Mutual masturbation: The manual stimulation of the penis or scrotum in males and the clitoris or entire vulva in females. Partners simultaneously stimulating each other's genitals by mutual or simultaneous masturbation, rhythmic inter-genital contact friction or actual penetrative intercourse can lead to orgasm in one partner or the other (or sometimes simultaneously in both).

Dry humping: frottage while clothed. This act is common, although not essential, in the dance style known as "grinding".

Handjob or fingering: Manual stimulation of a partner's penis, scrotum, clitoris or entire vulva.
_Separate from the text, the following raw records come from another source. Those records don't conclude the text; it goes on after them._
(** * Shallow embedding of the NYC taxi duration service

    Sources: 05-monitoring/{train,app,monitor,simulate}.py and
    06-cicd/{train,app}.py.  Real-valued columns (durations, distances,
    predictions) are modelled as rationals [Q]: the properties below only
    compare such values or pass them through, never round them. *)

From Stdlib Require Import String Ascii List ZArith QArith Bool.
From Stdlib Require Import Permutation Sorted Orders Mergesort Lia.
Import ListNotations.
Open Scope string_scope.

(* ------------------------------------------------------------------ *)
(** ** Python's [str] on integers *)

Module PyStr.

(** One decimal digit, [0 <= d < 10]. *)
Definition digit_char (d : N) : ascii := ascii_of_N (48 + d).

(** Decimal expansion by repeated division; [acc] holds the digits
    already produced (least significant last). *)
Fixpoint str_N_aux (fuel : nat) (n : N) (acc : string) : string :=
  match fuel with
  | O => acc
  | S f =>
      let acc' := String (digit_char (N.modulo n 10)) acc in
      if N.ltb n 10 then acc' else str_N_aux f (N.div n 10) acc'
  end.

Definition str_N (n : N) : string := str_N_aux (S (N.size_nat n)) n "".

(** [str(z)] / [repr(z)] for a Python [int] (and numpy int64). *)
Definition py_str_int (z : Z) : string :=
  if Z.ltb z 0 then String "-" (str_N (Z.abs_N z)) else str_N (Z.to_N z).

(** [format(z, "")], what an f-string replacement field [{z}] without a
    format spec renders: [int.__format__] with an empty spec is [str]. *)
Definition int_format_empty (z : Z) : string := py_str_int z.

(** Pieces of an f-string literal. *)
Inductive fpiece :=
| FLit (s : string)
| FInt (z : Z).

Definition render_piece (p : fpiece) : string :=
  match p with
  | FLit s => s
  | FInt z => int_format_empty z
  end.

Fixpoint fstring (ps : list fpiece) : string :=
  match ps with
  | [] => ""
  | p :: ps' => render_piece p ++ fstring ps'
  end.

(** Python's truthiness-based [s or "unknown"] on an [Optional[str]]. *)
Definition or_unknown (o : option string) : string :=
  match o with
  | Some s => if String.eqb s "" then "unknown" else s
  | None => "unknown"
  end.

End PyStr.

(* ------------------------------------------------------------------ *)
(** ** Feature dictionaries, shared by training and serving *)

(** The dict [{"PU_DO": ..., "trip_distance": ...}] fed to the
    DictVectorizer. *)
Record FeatureDict := mkFeatureDict {
  PU_DO : string;
  fd_trip_distance : Q
}.

(* ------------------------------------------------------------------ *)
(** ** train.py (05-monitoring/train.py and 06-cicd/train.py agree) *)

Module Train.
Import PyStr.

(** A raw trip record: timestamps in microseconds, as parquet stores them. *)
Record RawTrip := mkRawTrip {
  tpep_pickup_datetime : Z;
  tpep_dropoff_datetime : Z;
  PULocationID : Z;
  DOLocationID : Z;
  trip_distance : Q
}.

(** A row after [df["duration"] = ...] has added the duration column. *)
Record Trip := mkTrip {
  raw : RawTrip;
  duration : Q
}.

(** [(dropoff - pickup).dt.total_seconds() / 60]. *)
Definition compute_duration (r : RawTrip) : Q :=
  ((inject_Z (tpep_dropoff_datetime r - tpep_pickup_datetime r)
    / inject_Z 1000000) / inject_Z 60)%Q.

Definition with_duration (df : list RawTrip) : list Trip :=
  map (fun r => mkTrip r (compute_duration r)) df.

Definition Qltb (x y : Q) : bool := negb (Qle_bool y x).

(** [df[(df["duration"] >= 1) & (df["duration"] <= 60)]] *)
Definition duration_mask (t : Trip) : bool :=
  Qle_bool 1 (duration t) && Qle_bool (duration t) 60.

(** [df[(df["trip_distance"] > 0) & (df["trip_distance"] < 100)]] *)
Definition distance_mask (t : Trip) : bool :=
  Qltb 0 (trip_distance (raw t)) && Qltb (trip_distance (raw t)) 100.

(** [load_data(limit)], after [pd.read_parquet] has produced [df]. *)
Definition load_data (limit : nat) (df : list RawTrip) : list Trip :=
  let df := with_duration df in
  let df := filter duration_mask df in
  let df := filter distance_mask df in
  firstn limit df.

Definition default_limit : nat := 100 * 1000.

(** Column-wise [Series.astype(str)] on an int64 column. *)
Definition series_astype_str (s : list Z) : list string := map py_str_int s.

(** [series + "_"] broadcasts the scalar. *)
Definition series_add_scalar (s : list string) (c : string) : list string :=
  map (fun x => x ++ c) s.

(** [series_a + series_b], element-wise on aligned indices. *)
Definition series_add (a b : list string) : list string :=
  map (fun '(x, y) => x ++ y) (combine a b).

(** [prepare_features(df)]: returns the feature dicts and the target. *)
Definition prepare_features (df : list Trip) : list FeatureDict * list Q :=
  let pu := series_astype_str (map (fun t => PULocationID (raw t)) df) in
  let do_ := series_astype_str (map (fun t => DOLocationID (raw t)) df) in
  let pu_do := series_add (series_add_scalar pu "_") do_ in
  let dists := map (fun t => trip_distance (raw t)) df in
  (map (fun '(k, d) => mkFeatureDict k d) (combine pu_do dists),
   map duration df).

End Train.

(* ------------------------------------------------------------------ *)
(** ** The request body and the dict built by both apps' [predict] *)

Module Ride.
Import PyStr.

(** [RideRequest], after pydantic has validated it. *)
Record RideRequest := mkRideRequest {
  PULocationID : Z;
  DOLocationID : Z;
  trip_distance : Q
}.

(** The inline [feature_dict] of [predict] (05 app.py:86-89,
    06 app.py:104-107): [f"{ride.PULocationID}_{ride.DOLocationID}"]. *)
Definition feature_dict (ride : RideRequest) : FeatureDict :=
  mkFeatureDict
    (fstring [FInt (PULocationID ride); FLit "_"; FInt (DOLocationID ride)])
    (trip_distance ride).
Known as "wanking" in the UK, and "fapping" in modern colloquial terms.

Footjob: using the feet to stimulate the penis.

Mammary intercourse: using the breasts together to stimulate the penis through the cleavage. (Should not be confused with a "boob job" meaning to have augmentive surgery done on the breasts.) Also called a titjob, titty-fucking, a tit-wank; several other slang terms exist.

Axillary intercourse: with the penis in the armpit. Commonly known as "bagpiping".
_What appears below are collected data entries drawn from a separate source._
(** The body of the [try] of [analyze_image_document]. *)
Definition image_analysis (w : World) (kb : KB.State) (image_path document_name : string)
  : result Report :=
  extracted_text ← _extract_text_from_image w image_path;
  pii_results ← detect_pii w extracted_text;
  let pii_categorized := PII.categorize_pii pii_results in
  r ← analyze_document_with_ai w kb extracted_text pii_results document_name
                                (Some image_path);
  Ok {| document_name := Shape.document_name r;
        analysis_date := analysis_date r;
        compliance_status := compliance_status r;
        risk_level := risk_level r;
        violations := violations r;
        recommendations := recommendations r;
        analysis_metadata := analysis_metadata r;
        ai_risk_level := ai_risk_level r;
        ai_insights := ai_insights r;
        ai_risk_assessment := ai_risk_assessment r;
        pii_summary :=
          match pii_summary r with
          | Some summary => Some summary
          | None => Some pii_categorized
          end;
        extracted_text := Some extracted_text;
        consent_indicators := consent_indicators r;
        purpose_indicators := purpose_indicators r |}.

(** The dictionary the [except Exception] branch returns. *)
Definition image_error_report (w : World) (document_name : string) (e : exn) : Report :=
  {| document_name := Some document_name;
     analysis_date := Some (now w);
     compliance_status := "ERROR";
     risk_level := "UNKNOWN";
     violations := [];
     recommendations :=
       [ {| r_priority := "HIGH";
            r_action := "Manual review required";
            r_description := "Image analysis failed: " +:+ exn_msg e;
            r_section_reference := "System Error";
            r_implementation := None; r_source := None |} ];
     analysis_metadata :=
       {| md_document_name := None; md_analysis_date := None; md_ai_model := None;
          md_knowledge_base_version := None;
          md_analysis_type := Some "image_analysis_failed";
          md_has_image := None; md_sections_analyzed := None;
          md_total_pii_found := None; md_error := Some (exn_msg e) |};
     ai_risk_level := None; ai_insights := None; ai_risk_assessment := None;
     pii_summary :=
       Some {| PII.regular_pii := []; PII.sensitive_pii := [];
               PII.total_pii_count := 0; PII.sensitive_count := 0;
               PII.regular_count := 0 |};
     extracted_text := Some "Text extraction failed";
     consent_indicators := None; purpose_indicators := None |}.

Definition analyze_image_document (w : World) (kb : KB.State)
           (image_path document_name : string) : Report :=
  match image_analysis w kb image_path document_name with
  | Ok r => r
  | Raise e => image_error_report w document_name e
  end.

End Mistral.

(** ** dpa_compliance_checker.py *)
Module Checker.

Record Violation := {
  section : string;
  violation_type : string;
  title : string;
  description : string;
  severity : string;
  details : string;
  affected_data : list string;
  dpa_reference : string
}.

Record Recommendation := {
  priority : string;
  action : string;
  r_description : string;
  section_reference : string
}.

Record Report := {
  document_name : string;
  analysis_date : string;
  pii_summary : PII.Categorized;
  consent_indicators : list PII.Indicator;
  purpose_indicators : list PII.Indicator;
  violations : list Violation;
  compliance_status : string;
  risk_level : string;
  recommendations : list Recommendation;
  analysis_type : string
}.

Definition _get_section_summary (section_data : sdict) : string :=
  if bool_decide (section_data = ∅) then "Section content not available"
  else
    let content := get_str section_data "content" "" in
    Py.slice_to 100 (Py.split_head ". " content) +:+ "...".

Definition reference (section_data : sdict) : string :=
  Py.slice_to 200 (get_str section_data "content" "") +:+ "...".

Definition unencrypted_patterns : list string :=
  ["\bunencrypted\b"; "\bplain text\b"; "\bno encryption\b";
   "\bunsecured\b"; "\bno password\b"; "\bno security\b"].

Definition security_violation (pattern : string) (section_20_data : sdict) : Violation :=
  {| section := "Section 20";
     violation_type := "inadequate_security";
     title := get_str section_20_data "title" "Security of Personal Information";
     description := "Inadequate security measures for personal information as required by Section 20";
     severity := "HIGH";
     details := "Security concern detected: " +:+ pattern
                +:+ ". Section 20 requires: " +:+ _get_section_summary section_20_data;
     affected_data := [];
     dpa_reference := reference section_20_data |}.

(** The [for] loop over the patterns, left by [break] at the first match. *)
Fixpoint security_loop (patterns : list string) (text : string) (section_20_data : sdict)
         (violations : list Violation) : list Violation :=
  match patterns with
  | [] => violations
  | pattern :: rest =>
      if Regex.search pattern text
      then (violations ++ [security_violation pattern section_20_data])%list
      else security_loop rest text section_20_data violations
  end.

Definition _check_security_violations (text : string) (section_20_data : sdict)
  : list Violation :=
  security_loop unencrypted_patterns text section_20_data [].

Definition is_empty {A} (l : list A) : bool :=
  match l with [] => true | _ => false end.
Orgasm control: By self or by a partner managing the physical stimulation and sensation connected with the emotional and physiologic excitement levels. Through the practice of masturbation an individual can learn to develop control of their own body's orgasmic response and timing. In partnered stimulation either partner can control their own orgasmic response and timing. With mutual agreement either partner can similarly learn to control or enhance their partner's orgasmic response and timing. Partner stimulation orgasm techniques referred to as expanded orgasm, extended orgasm or orgasm control can be learned and practiced for either partner to refine their control of the orgasmic response of the other. Partners mutually choose which is in control or in response to the other.

Orgasmic meditation, is a mindfulness practice where the object of meditation is conscious finger to genital contact. "OMing" is practiced in pairs, with one partner, gently holding the genitals with both hands, and that partner's index finger gently, precisely, slowly stroking the female’s clitoris specifically and with both parties placing their complete awareness mindfully on that localized point of contact between them. Both practitioners focus their fullest attention on their sensitive nerve endings and on their finest muscle control in stroking movement to develop connective (limbic) resonance between practitioners. The outcome, is not simply orgasm but interpersonal connection.

The slang term humping may refer to masturbation—thrusting one's genitals against the surface of non-sexual objects, clothed or unclothed; or it may refer to penetrative sex.